Given information >>
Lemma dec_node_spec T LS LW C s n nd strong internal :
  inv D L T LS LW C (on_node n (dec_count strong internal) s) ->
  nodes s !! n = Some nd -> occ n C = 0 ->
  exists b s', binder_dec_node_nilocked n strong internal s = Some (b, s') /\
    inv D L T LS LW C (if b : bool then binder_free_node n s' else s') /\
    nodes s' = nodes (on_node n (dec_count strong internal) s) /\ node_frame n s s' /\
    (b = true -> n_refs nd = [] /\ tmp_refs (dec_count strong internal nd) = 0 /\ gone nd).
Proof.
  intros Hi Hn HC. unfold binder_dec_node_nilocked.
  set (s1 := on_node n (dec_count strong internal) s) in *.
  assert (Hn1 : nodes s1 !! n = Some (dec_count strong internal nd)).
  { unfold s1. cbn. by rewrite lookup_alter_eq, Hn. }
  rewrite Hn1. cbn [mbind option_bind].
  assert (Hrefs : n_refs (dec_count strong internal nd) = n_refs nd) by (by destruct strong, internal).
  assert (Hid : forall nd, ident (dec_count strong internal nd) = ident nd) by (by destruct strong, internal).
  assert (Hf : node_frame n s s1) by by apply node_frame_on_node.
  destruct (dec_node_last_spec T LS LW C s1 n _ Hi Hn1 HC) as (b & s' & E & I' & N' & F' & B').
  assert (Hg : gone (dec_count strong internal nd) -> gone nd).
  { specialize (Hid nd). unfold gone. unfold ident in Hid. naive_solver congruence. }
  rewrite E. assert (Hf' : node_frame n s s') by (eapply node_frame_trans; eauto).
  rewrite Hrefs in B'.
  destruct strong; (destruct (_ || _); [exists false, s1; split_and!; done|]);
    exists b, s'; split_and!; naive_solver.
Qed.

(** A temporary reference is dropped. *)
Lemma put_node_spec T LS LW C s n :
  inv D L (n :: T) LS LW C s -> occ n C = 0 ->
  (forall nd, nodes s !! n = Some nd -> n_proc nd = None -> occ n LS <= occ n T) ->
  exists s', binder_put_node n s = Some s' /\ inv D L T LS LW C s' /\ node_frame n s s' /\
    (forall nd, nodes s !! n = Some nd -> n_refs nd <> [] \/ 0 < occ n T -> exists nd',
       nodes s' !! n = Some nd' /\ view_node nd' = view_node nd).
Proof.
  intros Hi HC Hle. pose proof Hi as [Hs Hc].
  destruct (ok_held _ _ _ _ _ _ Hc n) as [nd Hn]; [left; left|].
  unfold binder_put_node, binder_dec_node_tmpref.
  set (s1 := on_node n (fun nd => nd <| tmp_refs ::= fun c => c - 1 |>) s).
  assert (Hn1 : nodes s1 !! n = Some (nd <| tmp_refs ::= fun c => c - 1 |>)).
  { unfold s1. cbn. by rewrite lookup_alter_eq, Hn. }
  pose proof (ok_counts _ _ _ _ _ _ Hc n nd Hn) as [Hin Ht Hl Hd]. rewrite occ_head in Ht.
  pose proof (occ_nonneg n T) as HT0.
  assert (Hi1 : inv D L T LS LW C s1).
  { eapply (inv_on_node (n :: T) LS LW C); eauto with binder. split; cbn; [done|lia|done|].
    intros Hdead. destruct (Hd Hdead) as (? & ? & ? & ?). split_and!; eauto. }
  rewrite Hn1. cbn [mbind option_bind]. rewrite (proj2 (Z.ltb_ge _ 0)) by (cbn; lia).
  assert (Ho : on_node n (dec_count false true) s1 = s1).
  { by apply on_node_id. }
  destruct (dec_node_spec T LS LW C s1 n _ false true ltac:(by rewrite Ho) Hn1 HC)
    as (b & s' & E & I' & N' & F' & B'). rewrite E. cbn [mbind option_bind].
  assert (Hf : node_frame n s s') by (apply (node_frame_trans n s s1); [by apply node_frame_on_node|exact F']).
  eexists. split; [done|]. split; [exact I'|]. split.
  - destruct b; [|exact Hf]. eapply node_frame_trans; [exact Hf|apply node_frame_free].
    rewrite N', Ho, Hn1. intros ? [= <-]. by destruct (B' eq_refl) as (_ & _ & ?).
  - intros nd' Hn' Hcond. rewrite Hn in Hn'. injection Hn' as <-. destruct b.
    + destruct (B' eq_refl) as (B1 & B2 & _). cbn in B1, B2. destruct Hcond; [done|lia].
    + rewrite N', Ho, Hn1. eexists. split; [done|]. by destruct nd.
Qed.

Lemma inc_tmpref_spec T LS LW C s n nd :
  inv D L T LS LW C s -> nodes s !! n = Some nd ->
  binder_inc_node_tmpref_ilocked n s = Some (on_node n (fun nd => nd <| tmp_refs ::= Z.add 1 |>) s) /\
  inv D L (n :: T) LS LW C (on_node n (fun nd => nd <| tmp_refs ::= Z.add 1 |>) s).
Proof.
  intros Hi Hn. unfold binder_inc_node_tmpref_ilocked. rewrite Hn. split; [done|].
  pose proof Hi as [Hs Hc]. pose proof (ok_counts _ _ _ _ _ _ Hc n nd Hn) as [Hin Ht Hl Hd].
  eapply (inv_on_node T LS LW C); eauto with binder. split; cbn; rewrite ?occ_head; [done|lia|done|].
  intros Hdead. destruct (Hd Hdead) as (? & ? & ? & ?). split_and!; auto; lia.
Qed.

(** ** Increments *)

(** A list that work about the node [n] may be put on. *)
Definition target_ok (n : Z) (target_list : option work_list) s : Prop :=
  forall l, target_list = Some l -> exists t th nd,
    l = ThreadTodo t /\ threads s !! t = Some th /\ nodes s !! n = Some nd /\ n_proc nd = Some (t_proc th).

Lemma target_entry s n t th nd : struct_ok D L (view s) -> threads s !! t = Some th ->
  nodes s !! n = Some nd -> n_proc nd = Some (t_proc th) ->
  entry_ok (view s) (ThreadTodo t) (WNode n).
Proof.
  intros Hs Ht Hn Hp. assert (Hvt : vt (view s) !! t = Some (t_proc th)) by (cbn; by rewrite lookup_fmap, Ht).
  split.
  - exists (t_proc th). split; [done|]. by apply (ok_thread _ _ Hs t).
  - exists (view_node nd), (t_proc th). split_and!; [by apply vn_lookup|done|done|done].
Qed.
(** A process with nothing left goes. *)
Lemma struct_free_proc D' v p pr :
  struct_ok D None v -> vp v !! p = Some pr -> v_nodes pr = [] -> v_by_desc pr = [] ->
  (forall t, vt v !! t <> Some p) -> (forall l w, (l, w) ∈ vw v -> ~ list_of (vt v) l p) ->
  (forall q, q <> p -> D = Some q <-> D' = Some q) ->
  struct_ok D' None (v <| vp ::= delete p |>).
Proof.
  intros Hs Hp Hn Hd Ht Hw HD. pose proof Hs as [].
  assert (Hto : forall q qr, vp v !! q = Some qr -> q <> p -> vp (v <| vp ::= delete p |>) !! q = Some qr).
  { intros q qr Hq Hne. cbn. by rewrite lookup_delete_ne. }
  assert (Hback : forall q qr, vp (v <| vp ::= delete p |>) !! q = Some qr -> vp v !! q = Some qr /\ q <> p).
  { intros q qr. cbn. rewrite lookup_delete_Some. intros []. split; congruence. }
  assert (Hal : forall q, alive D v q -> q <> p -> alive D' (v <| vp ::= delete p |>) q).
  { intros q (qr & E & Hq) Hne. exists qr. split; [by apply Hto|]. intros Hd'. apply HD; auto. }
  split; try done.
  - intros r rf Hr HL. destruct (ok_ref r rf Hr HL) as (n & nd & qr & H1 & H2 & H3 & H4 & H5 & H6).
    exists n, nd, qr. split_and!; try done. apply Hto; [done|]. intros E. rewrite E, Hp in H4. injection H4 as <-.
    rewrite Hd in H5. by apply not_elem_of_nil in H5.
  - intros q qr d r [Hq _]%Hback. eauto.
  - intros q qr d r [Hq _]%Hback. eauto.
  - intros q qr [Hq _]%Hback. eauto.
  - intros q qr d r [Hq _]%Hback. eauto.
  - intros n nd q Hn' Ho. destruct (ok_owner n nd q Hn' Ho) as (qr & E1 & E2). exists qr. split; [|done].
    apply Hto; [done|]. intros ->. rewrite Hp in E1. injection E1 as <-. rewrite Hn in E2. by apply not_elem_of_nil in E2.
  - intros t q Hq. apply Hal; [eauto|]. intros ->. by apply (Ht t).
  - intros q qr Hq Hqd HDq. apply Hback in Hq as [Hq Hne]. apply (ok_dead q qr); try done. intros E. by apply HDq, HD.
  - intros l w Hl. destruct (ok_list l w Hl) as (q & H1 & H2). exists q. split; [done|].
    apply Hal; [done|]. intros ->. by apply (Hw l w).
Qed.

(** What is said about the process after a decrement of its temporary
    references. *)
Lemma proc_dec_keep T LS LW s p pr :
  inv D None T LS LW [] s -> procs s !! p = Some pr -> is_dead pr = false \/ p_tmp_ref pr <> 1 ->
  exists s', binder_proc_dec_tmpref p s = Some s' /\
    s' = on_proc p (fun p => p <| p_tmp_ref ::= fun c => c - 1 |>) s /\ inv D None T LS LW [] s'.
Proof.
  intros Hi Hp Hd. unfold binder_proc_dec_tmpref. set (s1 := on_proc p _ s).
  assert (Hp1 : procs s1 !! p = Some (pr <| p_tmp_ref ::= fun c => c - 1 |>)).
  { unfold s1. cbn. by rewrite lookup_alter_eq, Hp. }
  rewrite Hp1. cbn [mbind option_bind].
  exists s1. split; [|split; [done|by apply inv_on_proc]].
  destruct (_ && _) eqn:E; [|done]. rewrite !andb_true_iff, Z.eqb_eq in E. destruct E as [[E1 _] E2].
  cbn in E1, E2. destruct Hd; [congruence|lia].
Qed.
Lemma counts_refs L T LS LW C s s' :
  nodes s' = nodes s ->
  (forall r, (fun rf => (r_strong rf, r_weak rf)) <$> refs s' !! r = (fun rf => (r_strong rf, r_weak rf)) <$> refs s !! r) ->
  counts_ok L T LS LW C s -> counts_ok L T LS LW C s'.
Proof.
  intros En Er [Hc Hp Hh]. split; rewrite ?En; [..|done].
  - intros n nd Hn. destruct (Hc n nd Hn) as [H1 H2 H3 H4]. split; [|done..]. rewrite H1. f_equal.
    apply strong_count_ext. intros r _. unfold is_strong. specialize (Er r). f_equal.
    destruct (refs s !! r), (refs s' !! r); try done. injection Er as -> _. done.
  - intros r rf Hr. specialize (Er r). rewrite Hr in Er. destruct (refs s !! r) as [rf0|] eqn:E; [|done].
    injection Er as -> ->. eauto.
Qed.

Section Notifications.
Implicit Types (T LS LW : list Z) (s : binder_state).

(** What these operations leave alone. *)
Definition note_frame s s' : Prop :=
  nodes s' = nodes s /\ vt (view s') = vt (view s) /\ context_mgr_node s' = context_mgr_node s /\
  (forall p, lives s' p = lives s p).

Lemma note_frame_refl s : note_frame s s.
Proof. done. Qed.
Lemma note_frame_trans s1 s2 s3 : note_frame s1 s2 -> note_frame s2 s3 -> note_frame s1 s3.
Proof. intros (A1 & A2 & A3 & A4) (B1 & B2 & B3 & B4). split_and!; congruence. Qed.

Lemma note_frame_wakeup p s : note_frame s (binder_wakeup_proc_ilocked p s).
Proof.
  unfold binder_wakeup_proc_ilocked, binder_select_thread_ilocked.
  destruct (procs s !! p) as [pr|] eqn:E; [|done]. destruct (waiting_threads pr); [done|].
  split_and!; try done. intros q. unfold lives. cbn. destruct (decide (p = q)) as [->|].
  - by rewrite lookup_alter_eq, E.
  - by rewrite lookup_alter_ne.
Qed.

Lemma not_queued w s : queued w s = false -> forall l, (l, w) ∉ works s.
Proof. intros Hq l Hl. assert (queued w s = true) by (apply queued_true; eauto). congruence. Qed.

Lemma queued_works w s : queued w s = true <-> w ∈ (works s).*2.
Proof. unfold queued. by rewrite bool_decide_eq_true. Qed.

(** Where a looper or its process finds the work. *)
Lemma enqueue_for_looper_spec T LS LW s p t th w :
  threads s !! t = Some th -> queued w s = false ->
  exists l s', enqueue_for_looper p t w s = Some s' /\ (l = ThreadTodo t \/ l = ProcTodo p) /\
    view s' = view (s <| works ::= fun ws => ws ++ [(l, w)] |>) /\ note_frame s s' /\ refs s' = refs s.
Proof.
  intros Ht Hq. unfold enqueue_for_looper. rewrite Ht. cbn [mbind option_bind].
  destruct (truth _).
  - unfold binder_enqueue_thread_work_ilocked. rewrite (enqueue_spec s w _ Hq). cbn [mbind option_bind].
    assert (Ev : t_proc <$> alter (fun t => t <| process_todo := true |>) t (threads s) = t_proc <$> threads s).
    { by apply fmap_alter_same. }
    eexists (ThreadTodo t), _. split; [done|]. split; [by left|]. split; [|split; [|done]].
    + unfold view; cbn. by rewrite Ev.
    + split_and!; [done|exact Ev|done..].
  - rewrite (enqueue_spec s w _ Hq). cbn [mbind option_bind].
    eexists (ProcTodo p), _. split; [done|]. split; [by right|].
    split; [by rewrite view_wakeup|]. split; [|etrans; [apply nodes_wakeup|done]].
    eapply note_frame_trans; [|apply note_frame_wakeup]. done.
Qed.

Problem >>
Please give again the lines above between the line holding "specialize (Hid nd)." and the line holding "destruct strong; (destruct", inclusive, exactly as they are and with nothing added.

Output of the task >>
  { specialize (Hid nd). unfold gone. unfold ident in Hid. naive_solver congruence. }
  rewrite E. assert (Hf' : node_frame n s s') by (eapply node_frame_trans; eauto).
  rewrite Hrefs in B'.
  destruct strong; (destruct (_ || _); [exists false, s1; split_and!; done|]);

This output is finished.